(* ===== verification/VmMap.v ===== *)
(** * Address maps

    Models microkernel/mm/vm_map.c, microkernel/mm/vm.c and the routines of
    microkernel/mm/vm_page.c that use address maps or page tables.  The entries
    of a map form a ring of [next_entry] links that starts at [vmentry]; the
    ring has no separate head.  [entries] is the first member of struct
    vm_map_entry.  [junk] is the contents of memory that is allocated and not
    initialised; [fuel] bounds the recursion of [pmap_enter].  The contents of
    mapped pages are not part of the state: [ker_to_usr] in [handle_cow] only
    copies them. *)

From S2P Require Import Prelude DList Hash KState Sched Thread VmPage Pmap.

Definition VM_MAP_ENTRY_ZERO_FILL : Z := 1.
Definition VM_MAP_ENTRY_OBJECT_FIXED : Z := 4.
Definition VM_MAP_ENTRY_ANON : Z := 8.
Definition VM_MAP_ENTRY_FILE : Z := 0x80.
Definition VM_MAP_ENTRY_WRITE : Z := 2.
Definition VM_MAP_ENTRY_LOCKED : Z := 16.
Definition VM_LOCK : Z := 3.
Definition COW_IN_PROGRESS : Z := 1.
Definition COPY_ON_WRITE : Z := 2.
Definition OBJECT_SHADOW : Z := 4.
Definition DUP_ALL : Z := 1.
Definition DUP_NONE : Z := 4.

Notation ent := (fld 0).
(** [entry->next_entry] *)
Definition next_entry (e : Z) : K Z := p ← ask_links (rd_next (ent (obj e))); as_obj p.
Definition entry_fuel (s : kstate) : nat := S (size (entries s)).
Definition object_fuel (s : kstate) : nat := S (size (objects s)).
Definition vmentry_of (map : Z) : K Z := mp ← deref vmaps map; mret (vmentry mp).

(** ** Entries *)
Definition create_vm_entry (junk : vm_map_entry) (map nextentry : Z) : K Z :=
  entry ← kalloc [0];
  (if entry =? 0 then mret tt else modify (λ s, s <| entries ::= <[entry := junk]> |>));;
  first ← vmentry_of map;
  if negb (first =? 0) then
    (if negb (nextentry =? 0) then on_links (list_add_next ent (obj nextentry) (obj entry))
     else on_links (list_add ent (obj first) (obj entry)));;
    mret entry
  else
    upd_vmap map (λ mp, mp <| vmentry := entry |>);;
    on_links (list_init (ent (obj entry)));;
    mret entry.
(** [for(link=p; (link->next!=process) || (link->next != NULL); link = link->next);] *)
Fixpoint phash_walk (fuel : nat) (link process : Z) : K Z :=
  match fuel with
  | O => spin
  | S fuel =>
      l ← get_proc link;
      if negb (p_next l =? process) || negb (p_next l =? 0) then phash_walk fuel (p_next l) process
      else mret link
  end.
(** In the first branch only the local variable [p] is assigned. *)
Definition phash_remove (process : Z) : K unit :=
  pr ← get_proc process;
  b ← gets (λ s, bucket (phash s) (hash_fn (pid pr)));
  if b =? process then mret tt
  else
    fuel ← gets proc_fuel;
    link ← phash_walk fuel b process;
    pr ← get_proc process;
    upd_proc link (λ l, l <| p_next := p_next pr |>).

(** [for(link=p->next; link->pid!=pid; link=link->next) if(link->next == NULL) goto errp;] *)
Fixpoint find_pid_loop (fuel : nat) (link id : Z) : K Z :=
  match fuel with
  | O => spin
  | S fuel =>
      l ← get_proc link;
      if pid l =? id then mret link
      else if p_next l =? 0 then mret 0
      else find_pid_loop fuel (p_next l) id
  end.
Definition find_by_pid (id : Z) : K Z :=
  b ← gets (λ s, bucket (phash s) (hash_fn id));
  p ← get_proc b;
  if pid p =? id then mret b
  else fuel ← gets proc_fuel; find_pid_loop fuel (p_next p) id.

Definition change_pid (process new : Z) : K unit :=
  p ← get_proc process;
  on_ids (dealloc_pid (pid p));;
  upd_proc process (λ p, p <| pid := new |>);;
  phash_insert process.

(** ** Children *)
Definition have_threads (p : Z) : K bool := e ← ask_links (list_isempty (threads_of p)); mret (negb e).
Definition have_children (p : Z) : K bool := e ← ask_links (list_isempty (child (obj p))); mret (negb e).

Fixpoint zombie_loop (fuel : nat) (p : Z) (c : ptr) : K Z :=
  if decide (c = child (obj p)) then mret 0
  else match fuel with
  | O => spin
  | S fuel =>
      ch ← as_obj c;
      if ch =? 0 then mret 0
      else
        pr ← get_proc ch;
        if has (p_status pr) PROCESS_ZOMBIE then mret ch
        else n ← ask_links (rd_next (child c)); zombie_loop fuel p n
  end.
Definition get_zombie_child (p : Z) : K Z :=
  fuel ← gets proc_fuel;
  c ← ask_links (rd_next (child (obj p)));
  zombie_loop fuel p c.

== What is being asked ==
What are the lines, exactly as written above, from the line with "Models microkernel/mm/vm_map.c, microkernel/mm/vm.c" to the line with "Definition DUP_NONE : Z := 4.", both included? Output only those.

== Finished task ==
    Models microkernel/mm/vm_map.c, microkernel/mm/vm.c and the routines of
    microkernel/mm/vm_page.c that use address maps or page tables.  The entries
    of a map form a ring of [next_entry] links that starts at [vmentry]; the
    ring has no separate head.  [entries] is the first member of struct
    vm_map_entry.  [junk] is the contents of memory that is allocated and not
    initialised; [fuel] bounds the recursion of [pmap_enter].  The contents of
    mapped pages are not part of the state: [ker_to_usr] in [handle_cow] only
    copies them. *)

From S2P Require Import Prelude DList Hash KState Sched Thread VmPage Pmap.

Definition VM_MAP_ENTRY_ZERO_FILL : Z := 1.
Definition VM_MAP_ENTRY_OBJECT_FIXED : Z := 4.
Definition VM_MAP_ENTRY_ANON : Z := 8.
Definition VM_MAP_ENTRY_FILE : Z := 0x80.
Definition VM_MAP_ENTRY_WRITE : Z := 2.
Definition VM_MAP_ENTRY_LOCKED : Z := 16.
Definition VM_LOCK : Z := 3.
Definition COW_IN_PROGRESS : Z := 1.
Definition COPY_ON_WRITE : Z := 2.
Definition OBJECT_SHADOW : Z := 4.
Definition DUP_ALL : Z := 1.
Definition DUP_NONE : Z := 4.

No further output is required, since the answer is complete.